O voto da Ministra-Relatora foi acompanhado pela maioria dos membros presentes na votação, Dias Toffoli, Celso de Mello, Gilmar Mendes, Ricardo Lewandowski, Cármen Lúcia, Roberto Barroso, Edson Fachin e Alexandre de Moraes, com poucas variações argumentativas, sendo apenas combatido pelo voto do Ministro Marco Aurélio.

Faz-se destaque, porém, ao voto do Ministro Luiz Fux que somou-se à maioria formada, manifestando concordância com os argumentos explicitados nos votos anteriores, mas, pontuando diálogo jurisprudencial com o Tribunal de Justiça da União Europeia, especificamente no caso Digital Rights Ireland, no qual afirmou-se o direito fundamental à proteção de dados pessoais.

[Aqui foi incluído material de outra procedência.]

(** [y := g.x + 1; return y] *)
Definition text_gxSy : DynSource := mkSource [] (str "gxSy") None [] None false false [].
Definition plain_stmt (kind : DynStmtKind) (name : DynSpan) (expression : Z) : DynAstStmt :=
  mkAstStmt kind no_span name no_span no_span DYN_TYPE_INFER expression DYN_NO_EXPR DYN_OP_NONE UINT32_MAX 0 0 0 0 0 0 0 0 false false false false.
Definition program_gxSy : DynAstProgram :=
  with_rows STATEMENTS [plain_stmt DYN_STMT_LOCAL (mkDynSpan 3 4) 3; plain_stmt DYN_STMT_RETURN no_span 4]
    (with_rows CHILDREN [0; 1] (with_rows FUNCTIONS
       [mkFn no_span (mkDynSpan 2 3) no_span no_span DYN_TYPE_I32 0 0 0 2 0 0 false false false false false false false 0 0 DYN_TYPE_INFER UINT32_MAX]
       (program_gxS (field_sum ++ [plain_expr DYN_EXPR_NAME (mkDynSpan 3 4) DYN_OP_NONE DYN_NO_EXPR DYN_NO_EXPR 0])))).
Definition state_gxSy : @St willing_host :=
  match @sema_names_build willing_host program_gxSy text_gxSy false tt with
  | Some (Some globals, _) =>
      @mkSt willing_host program_gxSy (mkSema 8 (mkNames [] []) globals 0 DYN_TYPE_I32 [] 0 empty_index) [] None tt
  | _ => state_of program_gxSy
  end.
Local Notation strict_gxSy := (@sema_block_strict willing_host first_target text_gxSy (fun _ => 7) 8 10 3 0 2 true state_gxSy).
Local Notation block_gxSy := (@sema_block willing_host first_target text_gxSy (fun _ => 7) 8 10 3 0 2 true state_gxSy).
Lemma block_gxSy_strict :
  match strict_gxSy with Some (t, s') => t && (zlen (diags s') =? 0) && (tcount (prog s') LOCALS =? 1) | None => false end = true.
Proof. vm_compute. reflexivity. Qed.
Lemma block_gxSy_checked : match block_gxSy with Some (t, s') => tcount (prog s') LOCALS =? 1 | None => false end = true.
Proof. vm_compute. reflexivity. Qed.
Lemma block_closes_scope_witness :
  match block_gxSy with
  | Some (t, s') =>
      onward state_gxSy s' /\
      forall i l, tcount (prog state_gxSy) LOCALS <= i -> get_at (tab (prog s') LOCALS) i = Some l -> lo_active l = false
  | None => False
  end.
Proof.
  pose proof block_gxSy_checked as Hrun. destruct block_gxSy as [[t s']|] eqn:E; [|discriminate].
  destruct (block_closes_scope _ _ _ _ _ _ _ _ _ _ _ _ E) as [Ho Hs]. split; [exact Ho|exact (Hs eq_refl)].
Defined.
Lemma block_never_silent_witness :
  match strict_gxSy with
  | Some (t, s') => zlen (diags s') = 0 /\ block_gxSy = Some (t, s') /\ (trouble s' \/ clean (prog s'))
  | None => False
  end.
Proof.
  pose proof block_gxSy_strict as Hrun. destruct strict_gxSy as [[t s']|] eqn:E; [|discriminate]. to_prop. split; [apply Hrun|].
  refine (@block_never_silent willing_host _ _ _ _ _ _ _ _ _ _ _ _ _ _ E); [by intros w n|].
  replace (prog state_gxSy) with program_gxSy by (unfold state_gxSy; by destruct (@sema_names_build _ _ _ _ _) as [[[] ?]|]).
  repeat (apply clean_with_rows; [repeat constructor; cbn; unfold DYN_TYPE_INFER, DYN_TYPE_ERROR; first [done|lia]|]). apply clean_empty.
Defined.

Em consonância com as conclusões dadas pela Corte internacional, o Ministro destaca:

  • A MP não “especifica ou detalha quais as finalidades específicas para as quais esses dados serão utilizados”, não estando delimitados nem o objeto da estatística, nem a finalidade específica, nem a amplitude, e nem a necessidade da disponibilização dos dados;
  • Está presente desproporcionalidade entre os dados necessários para uma pesquisa amostral e os dados requisitados;
  • Em oposição ao disposto no Regulamento Sanitário Internacional da OMS, que, em atenção a situação da pandemia, destacou que não “se deve pleitear dados desnecessários e incompatíveis com o propósito de avaliação e manejo de um risco para a saúde pública”;
  • O relatório de impacto à proteção de dados pessoais a ser apresentado pela Fundação IBGE, nos termos da MP, após à coleta e uso dos dados, deve ser apresentado previamente;
  • Há o risco de identificação precisa e formação do perfil dos usuários e a difusão desses dados dá ensejo à criação do que denomina de “bolhas de filtros”, onde se “pode identificar a tendência das pessoas”, permitindo que a invasão alcance para além da privacidade, chega à esfera da própria liberdade intrínseca do pensamento.

O Ministro destaca que que o Tribunal de Justiça da União Europeia, no caso Digital Rights Ireland (C-293/12), asseverou a existência do direito fundamental à proteção dos dados pessoais, assentando que qualquer medida legislativa promulgada para fornecer uma base legal para o tema deve atender a princípio da proporcionalidade, de modo que “só podem ser introduzidas restrições a esses direitos e liberdades se forem necessárias e corresponderem efetivamente a objetivos de interesse geral reconhecidos pela União ou à necessidade de proteção dos direitos e liberdades de terceiros”.

E por esse motivo, a Medida Provisória nº 954/2020 teria, na sua opinião, ultrapassado os limites fixados pelos direitos fundamentais à proteção de dados, à autodeterminação informativa e à privacidade, não sendo observado o postulado da proporcionalidade, já que não delimita o objeto e resulta em excesso ao “determinar o compartilhamento de dados de milhões de brasileiros, quando as pesquisas amostrais realizadas pelo IBGE, em geral, envolvem apenas 70 mil pessoas”.